Document Type

Article

Publication Date

2011

Publication Citation

32 Cardozo Law Review 857 (2011)

Abstract

From the moment the U.S. Supreme Court first confronted the difficult constitutional questions at the heart of the Voting Rights Act, its posture has been one of deference. This posture has continued to this day. In contrast, the Court has interpreted the language of the Act dynamically, often in total disregard to the text of the law or the intent of Congress. But as this Article explains, the Roberts Court appears poised to unsettle this longstanding narrative. The Act is in serious constitutional danger. One way to explain this move on the part of the Court is by invoking the post-racial storyline that has surfaced since the election of President Obama and which informs this Symposium. This is the argument that we now live in a post-racial world, a society where race no longer matters. The argument is disarmingly simple: In a world where President Obama can become president, the Voting Rights Act is no longer needed to protect minority voters from racial discrimination. This argument can be similarly applied to the Civil Rights Act and most other statutes of that era. To be sure, that is a debatable proposition, and reasonable people can disagree. Whether one agrees or not with this argument, the real question is one of epistemic authority; that is, which institution should decide whether we now live in a world where the Voting Rights Act is no longer needed?

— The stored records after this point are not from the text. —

(* ===== verification/_CoqProject ===== *)
-Q . S2P
Prelude.v
Seq.v
State.v
Buffer.v
Checksum.v
Codec.v
CodecOptions.v
CodecFrames.v
Ring.v
RingConc.v
Congestion.v
Timer.v
Contract.v
Tcb.v
Conn.v
Engine.v
EngineRx.v
EngineTx.v
EngineLife.v
EngineInv.v
Runtime.v
EngineReset.v
Handshake.v
Teardown.v
Stream.v
Socket.v
UdpChecksum.v
UdpFrame.v
UdpLayout.v
Udp6Frame.v
Tunnel.v
TunnelTrip.v
Routing.v
NeighborCache.v
Arp.v
Icmp.v
Icmp6.v
Ndp.v
Robust.v
UdpSocket.v
UdpRobust.v
UdpWire.v
MpscRing.v
FramePool.v
SpscRing.v
Pipeline.v
PipelineInv.v
PipelineSafe.v
PipelineLive.v
MmapRing.v
Quic.v
QuicLoop.v
DpdkPort.v
DpdkMbuf.v
Async.v
Perf.v
PipelineRecv.v
ProcTables.v
UdpSetup.v
RawBackend.v
UdpInit.v
UdpMbuf.v
Ipv6Text.v
(** [Result<A, E>]. *)
Inductive result (A E : Type) : Type :=
| Ok (a : A)
| Err (e : E).

Arguments Ok {A E} a.
Arguments Err {A E} e.

Definition obind {A B} (m : outcome A) (k : A -> outcome B) : outcome B :=
  match m with
  | Done a => k a
  | Panic => Panic
  | OutOfFuel => OutOfFuel
  end.

Declare Scope rust_scope.
Delimit Scope rust_scope with rust.
#[global] Open Scope rust_scope.

Notation "'let!' x := m 'in' k" := (obind m (fun x => k))
  (at level 10, x pattern, m at level 100, k at level 200,
   format "'[v' 'let!'  x  :=  m  'in' '/' k ']'") : rust_scope.

(** ** Bytes and slices

    Buffers are lists of bytes ([Z] in [0, 256)), indices are [nat].  Reading
    or writing outside the buffer panics, as the bounds checks of Rust do. *)
Definition idx (l : list Z) (i : nat) : outcome Z :=
  match l !! i with
  | Some b => Done b
  | None => Panic
  end.

(** [&l[a..b]]. *)
Definition slice (l : list Z) (a b : nat) : outcome (list Z) :=
  if (a <=? b)%nat && (b <=? length l)%nat
  then Done (take (b - a) (drop a l))
  else Panic.

(** [l[i] = v]. *)
Definition store (l : list Z) (i : nat) (v : Z) : outcome (list Z) :=
  if (i <? length l)%nat then Done (<[i := v]> l) else Panic.

(** [l[a..b].copy_from_slice(src)]. *)
Definition blit (l : list Z) (a b : nat) (src : list Z) : outcome (list Z) :=
  if (a <=? b)%nat && (b <=? length l)%nat && (length src =? b - a)%nat
  then Done (take a l ++ src ++ drop b l)
  else Panic.

(** [to_be_bytes] and [from_be_bytes] of [u16] and [u32]. *)
Definition be16 (z : Z) : list Z := [u8 (z / 256); u8 z].

Definition be32 (z : Z) : list Z :=
  [u8 (z / 16777216); u8 (z / 65536); u8 (z / 256); u8 z].

Definition of_be16 (a b : Z) : Z := a * 256 + b.

Definition of_be32 (a b c d : Z) : Z :=
  a * 16777216 + b * 65536 + c * 256 + d.

(** [len] as an integer. *)
Definition zlen {A} (l : list A) : Z := Z.of_nat (length l).

(** A MAC address, [[u8; 6]]. *)
Record Mac := MkMac { mac0 : Z; mac1 : Z; mac2 : Z; mac3 : Z; mac4 : Z; mac5 : Z }.

Definition mac_bytes (m : Mac) : list Z :=
  [mac0 m; mac1 m; mac2 m; mac3 m; mac4 m; mac5 m].

#[global] Instance Mac_eq_dec : EqDecision Mac.
Proof. solve_decision. Defined.

Definition mac_zero : Mac := MkMac 0 0 0 0 0 0.

(** ** Record update

    [r <| f := v |>] is the record [r] with field [f] replaced by [v]; a
    record type enters the notation with an [Eta] instance, its constructor
    applied to its projections. *)
Class Eta (R : Type) := eta : R -> R.

Class FieldSetter {R T : Type} (f : R -> T) := with_field : T -> R -> R.

Arguments with_field {R T} f {FieldSetter} v r : simpl never.

Ltac derive_setter f :=
  match type of f with
  | ?R -> ?T =>
      let body := eval hnf in (@eta R _) in
      let abs := eval pattern f in body in
      match abs with
      | ?g _ => exact (fun (v : T) (r : R) => g (fun _ => v) r)
      end
  end.

#[global] Hint Extern 1 (FieldSetter ?f) => derive_setter f : typeclass_instances.

Notation "r <| f := v |>" := (with_field f v r)
  (at level 1, f at next level, left associativity,
   format "r  <| f  :=  v |>") : rust_scope.

#[global] Instance eta_Mac : Eta Mac := fun m =>
  MkMac (mac0 m) (mac1 m) (mac2 m) (mac3 m) (mac4 m) (mac5 m).

(** ** Automation

    [rsimpl] reads fields through record updates; [bcase] splits on the integer
    comparisons of an [if]; [mod_lia] is [lia] with the moduli expanded;
    [wrap_lia] first unfolds the machine-integer operations. *)
Ltac rsimpl_one :=
  match goal with
  | |- context [?p (with_field ?f ?v ?r)] =>
      first
        [ constr_eq p f; change (p (with_field f v r)) with v
        | change (p (with_field f v r)) with (p r) ]
  end.

Ltac rsimpl := repeat rsimpl_one.

Ltac rsimpl_in H :=
  repeat match type of H with
  | context [?p (with_field ?f ?v ?r)] =>
      first
        [ constr_eq p f; change (p (with_field f v r)) with v in H
        | change (p (with_field f v r)) with (p r) in H ]
  end.

Ltac mod_lia := Z.to_euclidean_division_equations; lia.

Ltac unfold_words :=
  unfold wadd32, wsub32, wadd64, wsub64, sadd32, smul32, ssub, u8, u16, u32, u64,
    is_u8, is_u16, is_u32, is_u64, U16_MAX, U32_MAX, zlen in *.

Ltac wrap_lia := unfold_words; mod_lia.

Ltac bcase_on c :=
  lazymatch c with
  | (?a <? ?b)%Z => destruct (Z.ltb_spec a b)
  | (?a <=? ?b)%Z => destruct (Z.leb_spec a b)
  | (?a =? ?b)%Z => destruct (Z.eqb_spec a b)
  | (?a <? ?b)%nat => destruct (Nat.ltb_spec a b)
  | (?a <=? ?b)%nat => destruct (Nat.leb_spec a b)
  | (?a =? ?b)%nat => destruct (Nat.eqb_spec a b)
  | bool_decide ?P => destruct (bool_decide_reflect P)
  | negb ?d => bcase_on d
  | andb ?d ?e => first [bcase_on d | bcase_on e]
  | orb ?d ?e => first [bcase_on d | bcase_on e]
  | _ => let E := fresh "Hc" in destruct c eqn:E
  end.

Ltac bcase :=
  match goal with
  | |- context [if ?c then _ else _] => bcase_on c; cbn [negb andb orb]
  end.

Create HintDb words discriminated.

(** ** Shared lemmas *)

Lemma u8_range z : is_u8 (u8 z).
Proof. wrap_lia. Qed.

Lemma u16_range z : is_u16 (u16 z).
Proof. wrap_lia. Qed.

Lemma u32_range z : is_u32 (u32 z).
Proof. wrap_lia. Qed.

Lemma u64_range z : is_u64 (u64 z).
Proof. wrap_lia. Qed.

Lemma u8_small z : is_u8 z -> u8 z = z.
Proof. wrap_lia. Qed.

Lemma u16_small z : is_u16 z -> u16 z = z.
Proof. wrap_lia. Qed.

Lemma u32_small z : is_u32 z -> u32 z = z.
Proof. wrap_lia. Qed.

Lemma u64_small z : is_u64 z -> u64 z = z.
Proof. wrap_lia. Qed.

#[export] Hint Resolve u8_range u16_range u32_range u64_range : words.

#[export] Hint Extern 5 (is_u8 _) => unfold is_u8 in *; lia : words.
#[export] Hint Extern 5 (is_u16 _) => unfold is_u16 in *; lia : words.
#[export] Hint Extern 5 (is_u32 _) => unfold is_u32 in *; lia : words.

Lemma of_be16_be16 z : is_u16 z -> of_be16 (u8 (z / 256)) (u8 z) = z.
Proof. unfold of_be16. wrap_lia. Qed.

Lemma of_be32_be32 z :
  is_u32 z ->
  of_be32 (u8 (z / 16777216)) (u8 (z / 65536)) (u8 (z / 256)) (u8 z) = z.
Proof. unfold of_be32. wrap_lia. Qed.

Lemma be16_bytes z : Forall is_u8 (be16 z).
Proof. unfold be16. auto 10 with words. Qed.

Lemma be32_bytes z : Forall is_u8 (be32 z).
Proof. unfold be32. auto 10 with words. Qed.

(** Every element of an explicit list (with [be16]/[be32] parts) is a byte. *)
Ltac bytes :=
  repeat apply Forall_app_2; auto using be16_bytes, be32_bytes;
  repeat (apply Forall_cons_2; [solve [auto with words]|]); try apply Forall_nil_2.

Lemma lor_shiftl8 a b : is_u8 b -> Z.lor (Z.shiftl a 8) b = a * 256 + b.
Proof.
  intros Hb. rewrite Z.shiftl_mul_pow2 by lia. change (2 ^ 8) with 256.
  rewrite <- Z.lxor_lor; [rewrite <- Z.add_nocarry_lxor; [done|] |];
    apply Z.bits_inj'; intros n Hn; rewrite Z.land_spec, Z.bits_0.
  all: destruct (Z.lt_ge_cases n 8).
  all: try (change 256 with (2 ^ 8); rewrite Z.mul_pow2_bits_low by lia; done).
  all: rewrite andb_comm, (Z.bits_above_log2 b n); [done|unfold is_u8 in Hb; lia|].
  all: destruct (Z.eq_dec b 0) as [->|]; [cbn; lia|].
  all: apply Z.log2_lt_pow2; [unfold is_u8 in Hb; lia|].
  all: eapply Z.lt_le_trans; [unfold is_u8 in Hb; apply Hb|].
  all: change 256 with (2 ^ 8); apply Z.pow_le_mono_r; lia.
Qed.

Is this a question better left to our policy-making bodies, or is this a question that we should leave to five Justices on the U.S. Supreme Court? To ask this question is to answer it. If the Supreme Court can decide this question, there is essentially little it cannot do. If striking down the Voting Rights Act on constitutional grounds is not considered judicially activist, this Article concludes, the term has ceased to have any useful meaning.